A ULIP offers market-linked returns and helps you create a suitable corpus for your financial goals. The returns under the ULIP are not guaranteed as they depend on how the market performs. However, when you buy a ULIP, you might want to know the expected returns on your investments. This is where the ULIP calculator comes into picture.
Here are some reasons why you should use the ULIP calculator when buying a ULIP –
The calculator tells you how much to invest to create a desired corpus. Thus, using the calculator, you can set aside adequate savings and create the desired funds for your financial goals.
The ULIP calculator also helps you assess the adequacy of your savings and find out how much you need to invest to reach the desired corpus.
Once you know the amount of savings required for your financial goals, you can plan your finances to ensure that you save the required amount and set it aside.
There are ways to increase the probability of enhancing the return potential of the ULIP plan. Some of these are listed below:
Long-term ULIPs allow you to stay invested and enjoy market-linked returns, associated with risk, over a longer tenure. Moreover, the power of compounding also works its miracle on the corpus if you have a long-term investment horizon.
Paying the premiums regularly adds to your corpus, gives you multiple entry points to invest, and increases probability of market-linked returns if the market performs well.
Equity-oriented investment funds may have the potential to deliver good returns on your investment but they also have a high risk profile. Debt funds, on the other hand, carry low risk and the returns are low. Liquid funds offer lower returns than equity or debt funds and have lower risk as well. There are balanced funds too that give the benefit of both equity and debt investment. They have a moderate risk-return profile. So, based on your risk profile and investment needs, choose suitable funds for investment.
Depending on market movements, you can switch between the ULIP funds to protect your returns in market volatility.
Top-up premium helps you to increase your investment in ULIPs by paying an additional premium. Increased investments may also mean more investment in terms of fund units and better returns as per market performance.
Just like other investment options, it is critical to conduct comprehensive research before investing in ULIP plans. It is not possible to conduct an objective analysis of many investment options, but with a ULIP maturity amount calculator, you can get a fair idea/ estimate of ULIP returns. A ULIP plan calculator is a simple online tool that uses data provided by the investor to give an idea of the expected returns. As ULIPs are long-term insurance cum investment plans, it is advisable to use a ULIP maturity amount calculator before committing to get an idea of the estimated returns. It is easy to understand how ULIP works after using a ULIP plan calculator as it tells you the estimate corpus you can generate based on your inputs.
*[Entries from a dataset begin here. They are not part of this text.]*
(** A loop over the items of an iterator that calls foreign code once per
    item and otherwise only computes: the accumulator is a [foldl]. *)
Lemma wp_scan {A B} i0 (g : B → A → M S E B) (f : B → A → B) e b l (Q : E + B → S → io → Prop) s i :
  (∀ b x Q s i, wp (_ ← io_call e; mret (f b x)) Q s i → wp (g b x) Q s i) →
  io_step i0 i →
  (∀ i', io_step i0 i' → Q (inr (foldl f b l)) s i') →
  (¬ quiet i0 → ∀ i', io_step i0 i' → Q (inl e) s i') →
  wp (foldM g b l) Q s i.
Proof.
  intros Hg Hi H1 H2.
  apply (wp_foldM _ (λ done b' s' i', b' = foldl f b done ∧ s' = s ∧ io_step i0 i')).
  - done.
  - intros done x rest b' s' i' _ (-> & -> & Hi'). apply Hg, wp_bind.
    apply (wp_io_call_from i0); [done| |auto].
    intros i'' Hi''. apply wp_ret. by rewrite foldl_app.
  - intros b' s' i' (-> & -> & Hi'). auto.
Qed.
End WpFrom.

(** One step of symbolic execution. *)
Ltac wp_step :=
  lazymatch goal with
  | |- wp (mbind _ _) _ _ _ => apply wp_bind
  | |- wp (mret _) _ _ _ => apply wp_ret
  | |- wp (throw _) _ _ _ => apply wp_throw
  | |- wp get _ _ _ => apply wp_get
  | |- wp (put _) _ _ _ => apply wp_put
  | |- wp (modify _) _ _ _ => apply wp_modify
  | |- wp read_clock _ _ _ => apply wp_read_clock
  | |- wp (attempt _) _ _ _ => apply wp_attempt
  | |- wp (with_state _ _) _ _ _ => apply wp_with_state
  | |- wp (with_local _ _) _ _ _ => apply wp_with_local
  | |- wp (lift _) _ _ _ => apply wp_lift
  | |- wp (zoom _ _ _) _ _ _ => apply wp_zoom
  | |- wp (if ?b then _ else _) _ _ _ => destruct b eqn:?
  end; cbn beta iota.
Lemma metas_stored : metas st' = <[id := grow m prev (blen dat)]> (metas st).
Proof.
  unfold metas at 1, stored_state, written. simpl. rewrite decoded_insert. unfold metas, chunks.
  destruct (claimed_fields (next_now i)) as (-> & -> & _). done.
Qed.

Lemma chunks_stored : chunks st' = <[chunk_key id idx := dat]> (chunks st).
Proof.
  unfold chunks at 1, stored_state, written. simpl. rewrite contents_insert. unfold chunks.
  by destruct (claimed_fields (next_now i)) as (_ & -> & _).
Qed.

Lemma stored_facts :
  0 ≤ idx < total_chunks m ∧ 0 < total_chunks m ≤ u32_max ∧ 0 < total_bytes m ≤ u64_max
  ∧ stored_bytes m - prev + blen dat ≤ total_bytes m.
Proof.
  destruct Hacc as [_ Htc Hidx Htb _ [-> ->] Hfit _ _]. pose proof (inv_config _ HI) as [Hf _ _ _ Hc]. lia.
Qed.

Lemma wf_stored_state : wf_files (metas st') (chunks st').
Proof.
  rewrite metas_stored, chunks_stored. destruct stored_facts as (? & ? & ? & ?).
  apply wf_files_stored; try done; apply Hacc.
Qed.

Lemma total_stored_state : total_stored (metas st') = total_stored (metas st) - prev + blen dat.
Proof. rewrite metas_stored. apply total_stored_insert, Hacc. Qed.

Lemma prev_held : 0 ≤ prev ≤ stored_bytes m ∧ stored_bytes m ≤ total_stored (metas st).
Proof.
  split; [by apply prev_range with (MM := metas st); [| apply Hacc|]|].
  pose proof (acc_base _ _ _ _ _ _ _ Hacc) as Hb. unfold starts_from in Hb.
  destruct (metas st !! id) as [m0|] eqn:E.
  - subst m0. by eapply stored_le_total.
  - destruct Hb as [-> _]. apply msum_nonneg. intros. by eapply stored_nonneg.
Qed.

Lemma Inv_stored : Inv st'.
Proof.
  destruct (claimed_fields (next_now i)) as (Hm & Hc & Hcfg & Hr & Hid' & Hother & Hcount).
  pose proof (inv_reserved _ HI) as [Hres Hu]. pose proof (pre_reserved _ _ _ _ _ _ Hpre) as Hp.
  pose proof (inv_count _ HI) as [Hct Hcu]. pose proof prev_held as [? _]. pose proof (blen_nonneg dat).
  split.
  - intros k v. unfold stored_state, written. simpl. rewrite Hm, tbl_get_insert. case_decide.
    + intros [= <-]. rewrite from_slice_to_vec. eauto.
    + apply (inv_decodes _ HI).
  - apply wf_stored_state.
  - intros id'. rewrite metas_stored. unfold stored_state, written. cbn [meta].
    destruct (decide (id' = id)) as [->|Hne].
    + rewrite !lookup_insert_eq. constructor. unfold chunks. rewrite Hc. fold (chunks st).
      by apply meta_agree_grow, bases_agree.
    + rewrite !lookup_insert_ne, Hother by done. apply (inv_cache _ HI).
  - rewrite total_stored_state. unfold stored_state, written. cbn [reserved_bytes].
    unfold chunks at 1. rewrite Hc, Hr. fold (chunks st). lia.
  - rewrite metas_stored, size_insert. unfold stored_state, written. cbn [transfer_count]. rewrite Hcount.
    split; [lia|]. pose proof (ok_transfers _ (inv_config _ HI)).
    destruct (metas st !! id) eqn:E; [lia|]. pose proof (acc_count _ _ _ _ _ _ _ Hacc E). lia.
  - unfold stored_state, written. cbn [config]. rewrite Hcfg. apply HI.
Qed.

Lemma Caps_stored : Caps st → Caps st'.
Proof.
  intros [Hb Hc Hf]. destruct (claimed_fields (next_now i)) as (_ & _ & Hcfg & _).
  assert (config st' = config st) as Hcfg' by done.
  pose proof (acc_shape _ _ _ _ _ _ _ Hacc) as [Hs1 Hs2].
  split; rewrite ?Hcfg'.
  - rewrite total_stored_state. destruct (Z.le_gt_cases (blen dat) prev); [lia|].
    pose proof (acc_total _ _ _ _ _ _ _ Hacc). lia.
  - rewrite metas_stored, size_insert. destruct (metas st !! id) eqn:E; [lia|].
    pose proof (acc_count _ _ _ _ _ _ _ Hacc E). lia.
  - rewrite metas_stored. intros id' m0 [[<- <-]|[_ H]]%lookup_insert_Some; [|by apply (Hf id')].
    simpl. rewrite Hs1. pose proof (acc_stored _ _ _ _ _ _ _ Hacc).
    pose proof (acc_tb _ _ _ _ _ _ _ Hacc). pose proof (acc_tc _ _ _ _ _ _ _ Hacc). lia.
Qed.
End Accepted.

(** ** The same chunk again *)

Lemma grow_again m p len : len ≠ 0 → grow (grow m p len) len len = grow m p len.
Proof.
  intros Hlen. unfold grow. simpl. rewrite (proj2 (Z.eqb_neq len 0)) by done.
  f_equal. lia.
Qed.

Section Again.
Context (st : FileStore) (id : string) (idx tc tb : Z) (dat : bytes) (i : io).
Context (HI : Inv st) (Hpre : store_pre st id idx tc tb dat).
Context (Hv : verdict st id idx tc tb dat = None).

Abbreviation st1 := (stored_state st id idx tc tb dat i).
Abbreviation m := (disk_base st id tc tb (next_now (clock_tick i))).
Let Hacc : accepts st id idx tc tb dat m := verdict_accepts st id idx tc tb dat _ HI Hpre Hv.

Lemma prev_again : prev_len (chunks st1) id idx = blen dat.
Proof. unfold prev_len. by rewrite chunks_stored, lookup_insert_eq. Qed.

Lemma meta_again : metas st1 !! id = Some (grow m (prev_len (chunks st) id idx) (blen dat)).
Proof. rewrite metas_stored by done. apply lookup_insert_eq. Qed.

Lemma verdict_again : verdict st1 id idx tc tb dat = None.
Proof.
  unfold verdict. rewrite prev_again, meta_again.
  destruct (claimed_fields st id tc tb HI (next_now i)) as (_ & _ & Hcfg & _).
  assert (config st1 = config st) as -> by done.
  destruct Hacc as [Hd Htc Hidx Htb _ [Hm1 Hm2] Hst _ _]. simpl. rewrite Hm1, Hm2, !Z.eqb_refl.
  rewrite (bool_decide_eq_false_2 _ Hd), !(proj2 (Z.eqb_neq _ _)), !(proj2 (Z.ltb_ge _ _)),
    (proj2 (Z.leb_gt _ _)) by lia. simpl.
  unfold size_verdict. rewrite !(proj2 (Z.ltb_ge _ _)) by lia. done.
Qed.

Lemma stored_again j :
  store_pre st1 id idx tc tb dat →
  metas (stored_state st1 id idx tc tb dat j) = metas st1
  ∧ chunks (stored_state st1 id idx tc tb dat j) = chunks st1.
Proof.
  intros Hpre1. pose proof (Inv_stored st id idx tc tb dat i HI Hpre Hv) as HI1.
  rewrite (metas_stored st1), (chunks_stored st1) by (done || apply verdict_again). rewrite prev_again.
  unfold disk_base at 1. rewrite meta_again. simpl.
  pose proof (blen_pos dat (acc_dat _ _ _ _ _ _ _ Hacc)).
  rewrite grow_again by lia. split; apply insert_id; [apply meta_again|].
  rewrite chunks_stored by done. apply lookup_insert_eq.
Qed.
End Again.

(** ** The run *)

Lemma unclaim st id x : meta st !! id = None →
  set_meta (delete id (<[id:=x]> (meta st))) st = st.
Proof. intros H. rewrite delete_insert_id by done. by destruct st. Qed.
(* ===== verification/Signal.v ===== *)
(** The third-party cryptography the handlers call: libsignal's keys and sender
    certificates, and base64. *)
From Stdlib Require Import ZArith Ascii String.
From stdpp Require Import base strings list.
From S2P Require Import Prelude.

(** [base64::STANDARD_NO_PAD]. *)
Class Base64 := {
  b64_encode : bytes → string;
  b64_decode : string → option bytes;
  b64_decode_encode : ∀ b, b64_decode (b64_encode b) = Some b;
  b64_decode_shorter : ∀ s b, b64_decode s = Some b → blen b ≤ slen s;
}.

(** [libsignal_protocol]: a certificate carries what it was made for. *)
Class LibSignal := {
  PublicKey : Type;
  PrivateKey : Type;
  ServerCertificate : Type;
  SenderCertificate : Type;
  DeviceId : Type;
  Rng : Type;

  public_key_deserialize : bytes → string + PublicKey;
  device_id : Z → option DeviceId;
  sender_certificate_new :
    string → PublicKey → DeviceId → Z → ServerCertificate → PrivateKey → Rng → string + SenderCertificate;
  sender_certificate_serialized : SenderCertificate → string + bytes;

  cert_sender_uuid : SenderCertificate → string;
  cert_key : SenderCertificate → PublicKey;
  cert_expiration : SenderCertificate → Z;
  sender_certificate_new_fields : ∀ uuid key dev exp sc sk rng cert,
    sender_certificate_new uuid key dev exp sc sk rng = inr cert →
    cert_sender_uuid cert = uuid ∧ cert_key cert = key ∧ cert_expiration cert = exp;
}.

(** The relay's signing material, kept in memory. *)
Record ServerCrypto `{!LibSignal} := {
  trust_root_public_b64 : string;
  server_certificate : ServerCertificate;
  server_signing_private : PrivateKey;
}.

(** The write end of a connection's outbound channel, by its identity
    ([Sender::same_channel]). *)
Abbreviation ClientTx := nat.
(** ** The state file *)

(** Saving replaces the state file as a whole, or leaves it as it was. *)
Lemma save_wp i0 dd u d h i :
  io_step i0 i →
  wp (save_disk_state dd u d) (λ r h' i', io_step i0 i' ∧ environ h' = environ h
    ∧ match r with
      | inr _ => fs h' = <[disk_state_path dd := {| content := to_vec d; mode := private_mode |}]> (fs h)
      | inl _ => (∀ p, p ≠ tmp_path dd u → fs h' !! p = fs h !! p)
          ∧ (is_Some (fs h !! tmp_path dd u) → fs h' = fs h) ∧ (¬ quiet i0 ∨ is_Some (fs h !! tmp_path dd u))
      end) h i.
Proof.
  intros Hi. unfold save_disk_state. wp_step. wp_io ltac:(split_and!; try done; by left). cbv zeta.
  wp_step. apply (wp_create_new i0); [done|..]; cbn beta iota; [|intros i' Hi' Hq; by split_and!].
  intros j1 Hj1 Hnone.
  assert (∀ (f : File → File) g p, p ≠ tmp_path dd u →
    alter f (tmp_path dd u) (<[tmp_path dd u := g]> (fs h)) !! p = fs h !! p) as Hp.
  { intros f g p Hp. by rewrite lookup_alter_ne, lookup_insert_ne by done. }
  assert (¬ is_Some (fs h !! tmp_path dd u)) as Hex by (rewrite Hnone; by intros [? ?]).
  wp_step. apply (wp_write_all i0); [done|..]; cbn beta iota; simpl.
  2:{ intros n t i' Hi' Hq. split_and!; try done; first [by left | by apply Hp]. }
  intros j2 Hj2. wp_step. unfold sync_all at 1.
  wp_io ltac:(split_and!; try done; first [by left | by apply Hp]).
  wp_step. wp_step. eapply (wp_rename i0); [done| |..]; cbn beta iota; simpl.
  { rewrite lookup_alter_eq, lookup_insert_eq. reflexivity. }
  - intros j3 Hj3.
    assert (∀ h' i', io_step i0 i' → fs h' = <[disk_state_path dd := {| content := to_vec d; mode := private_mode |}]> (fs h) →
      environ h' = environ h → wp (E := anyhow) (_ ← attempt (E := anyhow) (_ ← io_call Failed; sync_all Failed); mret tt)
      (λ r h' i', io_step i0 i' ∧ environ h' = environ h ∧ match r with
        | inr _ => fs h' = <[disk_state_path dd := {| content := to_vec d; mode := private_mode |}]> (fs h)
        | inl _ => (∀ p, p ≠ tmp_path dd u → fs h' !! p = fs h !! p)
          ∧ (is_Some (fs h !! tmp_path dd u) → fs h' = fs h) ∧ (¬ quiet i0 ∨ is_Some (fs h !! tmp_path dd u))
        end) h' i') as Hend.
    { clear -Hi. intros h' i' Hi' Hf He. do 2 wp_step. wp_step. wp_io ltac:(by wp_steps). unfold sync_all.
      wp_io ltac:(by wp_steps). by wp_steps. }
    apply Hend; [done| |done]. simpl. rewrite alter_insert_eq, delete_insert_id by done. done.
  - intros j3 Hj3 Hq. do 2 wp_step. apply (wp_remove_file i0); [done|..]; cbn beta iota; simpl.
    + intros i' Hi'. wp_steps. split_and!; try done; [|by left].
      intros p Hne. simpl. rewrite lookup_delete_ne by done. by apply Hp.
    + intros i' Hi' _. wp_steps. split_and!; try done; first [by left | by apply Hp].
Qed.
(** What [persist_crypto] writes. *)
Definition keys_file (blob : EncryptedCryptoBlob) : DiskState :=
  {| crypto := None; encrypted_crypto := Some blob; mailbox_auth := []; queues := []; bundles := [] |}.

(** The secret is not configured to be the state file itself. *)
Definition key_elsewhere h dd : Prop := nonempty_var h "AXENO_KEY_FILE" ≠ Some (disk_state_path dd).

Lemma key_of_ext h h' dd :
  environ h' = environ h → key_elsewhere h dd →
  (∀ p, p ≠ disk_state_path dd → fs h' !! p = fs h !! p) → key_of h' dd = key_of h dd.
Proof.
  intros He Hk Hf. unfold key_of, key_elsewhere in *.
  assert (∀ v, nonempty_var h' v = nonempty_var h v) as Hv by (intros v; unfold nonempty_var, var; by rewrite He).
  rewrite !Hv. destruct (nonempty_var h "AXENO_KEY"); [done|].
  assert (∀ p, p ≠ disk_state_path dd → secret_in h' p = secret_in h p) as Hs.
  { intros p Hp. unfold secret_in, readable. by rewrite Hf. }
  destruct (nonempty_var h "AXENO_KEY_FILE") as [path|]; apply Hs; [congruence|].
  by intros ?%eq_sym%state_not_key.
Qed.

(** The keys are written encrypted only, under the secret that stands. *)
Lemma persist_wp i0 dd u c h i :
  io_step i0 i → key_elsewhere h dd →
  wp (persist_crypto dd u c) (λ r h' i', io_step i0 i' ∧ environ h' = environ h
    ∧ match r with
      | inr _ => (∀ p, p ≠ disk_state_path dd → p ≠ key_path dd → fs h' !! p = fs h !! p)
          ∧ ∃ blob k, fs h' !! disk_state_path dd = Some {| content := to_vec (keys_file blob); mode := private_mode |}
              ∧ opens blob k c ∧ key_of h' dd = Some k ∧ (quiet i0 → ∀ k', key_of h dd = Some k' → k = k')
      | inl _ => (∀ p, p ≠ tmp_path dd u → p ≠ key_path dd → fs h' !! p = fs h !! p)
          ∧ (¬ quiet i0 ∨ ¬ seals ∨ is_Some (fs h !! tmp_path dd u) ∨ (key_of h dd = None ∧ ¬ local_key h))
      end) h i.
Proof.
  intros Hi Hk. unfold persist_crypto. wp_step. eapply wp_conseq; [by apply (relay_encryption_key_wp i0)|].
  cbn beta. intros [e|k] h1 i1 (Hi1 & He1 & Hf1 & Hr).
  { split_and!; auto. destruct Hr as [?|(? & ? & _)]; auto. }
  assert (key_of h1 dd = Some k) as Hkey by (by destruct Hr as [[? ->]|(_ & _ & ? & _)]).
  wp_step. eapply wp_conseq; [by apply (encrypt_wp i0)|].
  cbn beta. intros [e|blob] h2 i2 (Hi2 & Hf2 & He2 & Hopen); (assert (environ h2 = environ h) as He by congruence).
  { split_and!; try done; [|destruct Hopen; auto]. intros p _ Hp. rewrite Hf2. by apply Hf1. }
  eapply wp_conseq; [by apply (save_wp i0)|]. cbn beta.
  intros [e|[]] h3 i3 (Hi3 & He3 & Hsave); (split; [done|split; [congruence|]]).
  - destruct Hsave as (Hp & _ & Hno). split.
    + intros p Hpt Hpk. rewrite Hp by done. rewrite Hf2. by apply Hf1.
    + destruct Hno as [?|Ht]; [by left|]. rewrite Hf2, Hf1 in Ht by (apply not_eq_sym, key_not_tmp). auto.
  - rewrite Hsave, Hf2. split.
    + intros p Hps Hpk. rewrite lookup_insert_ne by done. by apply Hf1.
    + exists blob, k. rewrite lookup_insert_eq. split_and!; [done|done| |].
      * rewrite <- Hkey. apply key_of_ext; [congruence| |].
        -- unfold key_elsewhere, nonempty_var, var in *. by rewrite He1.
        -- intros p Hp. by rewrite Hsave, Hf2, lookup_insert_ne.
      * intros Hq k' Hk'. destruct Hr as [[Hk0 _]|(_ & [Hk0|?] & _)]; [|congruence|done]. rewrite Hk0 in Hk'. by simplify_eq.
Qed.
Let us move to the data required by a ULIP plan calculator. To get actionable information, it is essential to provide exact details. The key information required by a ULIP plan calculator is:
Many ULIP maturity amount calculators give an additional option of dividing the investable amount into risk-free and market-linked investments. The rate of return of different types of investments are based on various assumptions and can vary. The ULIP plan calculator should be used to get an idea of the maturity amount, but the amount should be used only as a tentative figure and not to be used as the base for firm decisions. In ULIP plans, the investment risk in investment portfolio is borne by the policyholder.
ULIP calculator ensures that you can get an idea of how much corpus you would require to get your life goals done by providing comprehensive details of the investment funds and the expected returns. With ULIP calculators, you can get a broad idea of the amount to expect at maturity. On the flip side, you can also provide the amount to earn and get the duration required to achieve the goals.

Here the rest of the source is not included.